Due ex ministri, ex segretario di stato arrestato in Montenegro

Gli ufficiali del Dipartimento di Polizia hanno arrestato Petar Ivanovic, ex ministro dell'Agricoltura e dello Sviluppo Rurale e ex consigliere dell'ex presidente del Montenegro Milo Djukanovic, all'ordine del Procuratore Speciale dello Stato (SDT). Sotto l'odierno Procuratore di Stato Speciale e Montenegro azione del dipartimento di polizia speciale, [...]
Nel quadro dell'attuale Procuratore Speciale di Stato e del Dipartimento di Polizia Speciale del Montenegro, l'ex ministro dell'Agricoltura e dello Sviluppo Rurale Milutin Simovic è stato arrestato.
Dal 2016 al 2020, Milutin Simovovic è stato Ministro dell'Agricoltura e dello Sviluppo Rurale e Vice Primo Ministro all'epoca in cui Dusko Markovic era il primo ministro del Montenegro.
Ivanovi è stato arrestato in una casa a Doljani, e numerosi agenti di polizia stanno cercando la villa, proprietà e vigne di proprietà dell'ex ministro dell'agricoltura.
La stessa operazione ha anche arrestato l'ex Segretario di Stato del Ministero dell'Agricoltura e dello Sviluppo Rurale Nemanja Katniq.
È stato anche arrestato dagli agenti PSP all'ordine del SDSM.
Petar Ivanovic è Ministro dell'Agricoltura e dello Sviluppo Rurale dal 2012 al 2016, mentre in seguito lavora come rappresentanti dell'Assemblea.
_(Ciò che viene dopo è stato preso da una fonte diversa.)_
(** What a view shows after changes were published to it. *)
Lemma published_shows changes later store resource request previous :
  tracks (changes ++ later) store ->
  distinct (sn_content previous) -> (forall row, row ∈ viewRows (sn_content previous) -> stored (changes ++ later) store row) ->
  let next := publishedContent localeCompare resource request changes previous in
  let content := if next.2 then next.1 else sn_content previous in
  distinct content /\ forall row, row ∈ viewRows content -> stored later store row.
Proof.
  intros Ht Hd Hs.
  assert (H : forall next isNew, distinct next ->
    derived changes (viewRows (sn_content previous)) (viewRows next) ->
    (isNew = false -> next = sn_content previous) ->
    let content := if isNew : bool then next else sn_content previous in
    distinct content /\ forall row, row ∈ viewRows content -> stored later store row).
  { intros next isNew Hn Hder Hsame. assert (Hc : (if isNew then next else sn_content previous) = next).
    { destruct isNew; [done|]. symmetry. by apply Hsame. }
    cbn zeta. rewrite Hc. split; [done|]. by eapply derived_stored. }
  cbn zeta. unfold publishedContent. destruct (bool_decide (is_Some _) || _); cbn [fst snd].
  - apply H; [apply reproject_distinct|apply reproject_derived|].
    intros Hb%negb_false_iff. by apply bool_decide_eq_true in Hb.
  - destruct (update_derived localeCompare (sn_content previous) changes request Hd) as [Hn Hder].
    apply H; [done|done|]. unfold updateThreadSummaryView.
    destruct (existsb (fun p => (updatePartition localeCompare (part (sn_content previous) p) changes p request).1) _);
      [intros Hb%negb_false_iff; by apply bool_decide_eq_true in Hb|].
    clear. intros Hb.
    assert (Hp : forall p, (updatePartition localeCompare (part (sn_content previous) p) changes p request).2 = None).
    { intros p. cbn [existsb] in Hb. bool_prop.
      destruct p; apply eq_None_not_Some; assumption. }
    rewrite !Hp. simpl. by destruct (sn_content previous).
Qed.
(* ===== verification/ChatModel.v ===== *)
(** * The resident conversations

    Models createThreadChatModel of apps/android/src/data/thread-chat-model.ts:
    the rows that are resident, the windows over them and their eviction, the
    resources that read them with their retries, and which threads want live
    content.  The state is in four parts, as the operations use it: [ChatRows],
    [ChatInterest], [ChatWindows] and [ChatLoads].

    Windows and resource records are objects that closures hold on to after
    their entries are gone: [cw_nodes] and [cl_records] are the heap of each, and
    the maps hold addresses.  A promise, a timer or a microtask is an entry that
    a later event runs; [ready$] is third-party, so what waits for it may run
    whenever.  The hooks of the options are always given; what they are called
    with is logged. *)
From S2P Require Import Prelude JsMap Json Ranking ThreadItems Readers ThreadEvents ThreadHead Delivery ThreadRows DetailCoverage.
From S2P Require Import SummaryTypes SummaryProjection SummaryView ChatRange.

Local Open Scope nat_scope.

#[export] Instance CommandReceipt_eq_dec : EqDecision CommandReceipt.
Proof. solve_decision. Defined.
#[export] Instance PendingTimelineEntry_eq_dec : EqDecision PendingTimelineEntry.
Proof. solve_decision. Defined.
#[export] Instance ThreadCurrentUsage_eq_dec : EqDecision ThreadCurrentUsage.
Proof. solve_decision. Defined.
#[export] Instance ThreadCurrentOutcome_eq_dec : EqDecision ThreadCurrentOutcome.
Proof. solve_decision. Defined.
#[export] Instance ThreadDetailRow_eq_dec : EqDecision ThreadDetailRow.
Proof. solve_decision. Defined.

(** ** Rows *)

(** [rowNodes], the rows that changed since their thread was projected, the
    number of rows that are not null, and the number last reported. *)
Record ChatRows :=
  { rowNodes : list (jstr * option ThreadDetailRow); changedRowIdsByScope : list (jstr * list jstr);
    residentRowCount : Z; reportedRowCount : Z }.

Definition noRows : ChatRows :=
  {| rowNodes := []; changedRowIdsByScope := []; residentRowCount := 0; reportedRowCount := -1 |}.

Definition withNode (id : jstr) (value : option ThreadDetailRow) (count : Z) (r : ChatRows) : ChatRows :=
  {| rowNodes := mset id value (rowNodes r); changedRowIdsByScope := changedRowIdsByScope r;
     residentRowCount := count; reportedRowCount := reportedRowCount r |}.

Definition withChangedIds (changed : list (jstr * list jstr)) (r : ChatRows) : ChatRows :=
  {| rowNodes := rowNodes r; changedRowIdsByScope := changed; residentRowCount := residentRowCount r;
     reportedRowCount := reportedRowCount r |}.

Definition reportResidentRowCount (r : ChatRows) : ChatRows :=
  {| rowNodes := rowNodes r; changedRowIdsByScope := changedRowIdsByScope r; residentRowCount := residentRowCount r;
     reportedRowCount := residentRowCount r |}.

(** [row$(id).peek()] *)
Definition rowAt (id : jstr) (r : ChatRows) : option ThreadDetailRow := default None (mget id (rowNodes r)).

(** [row$(id)], which creates the node it does not find. *)
Definition openRow (id : jstr) (r : ChatRows) : ChatRows := withNode id (rowAt id r) (residentRowCount r) r.

Definition installRow (st : ChatRows * bool) (row : ThreadDetailRow) : ChatRows * bool :=
  let '(r, changed) := st in
  match rowAt (r_id row) r with
  | None => (withNode (r_id row) (Some row) (residentRowCount r + 1) r, true)
  | Some previous =>
      if bool_decide (previous = row) then (r, changed)
      else (withNode (r_id row) (Some row) (residentRowCount r) r, true)
  end.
Dal 2018 al maggio 2023, Ivanovic è stato consigliere economico dell'ex presidente Montenegrin Milo Djukanovic.
Alla fine di ottobre di quest'anno, la Corte suprema ha confermato l'accusa di collegamento di fondo di Abu Dhabi e le procedure giudiziarie in quel caso attendono gli ex ministri dell'agricoltura accusati, Petar Ivanovic e Budimir Mogosha, che il SDS accusa di aver abusato del caso.
Zoran Vukchev, ex capo del Fondo per gli Investimenti e lo Sviluppo (IRF), è anche accusato di lavori di servizio senza scrupoli.
Abu Dhabi Development Fund è un'agenzia statale degli Emirati Arabi Uniti, che nel 2015 ha esteso un prestito di $50m per incoraggiare l'agricoltura nel nord del Montenegro. Il DST Act li addebita con abusi penali di ufficio tra il 2015 e il 2017, mentre separa i soldi dal prestito del Fondo di Abu Dhabi.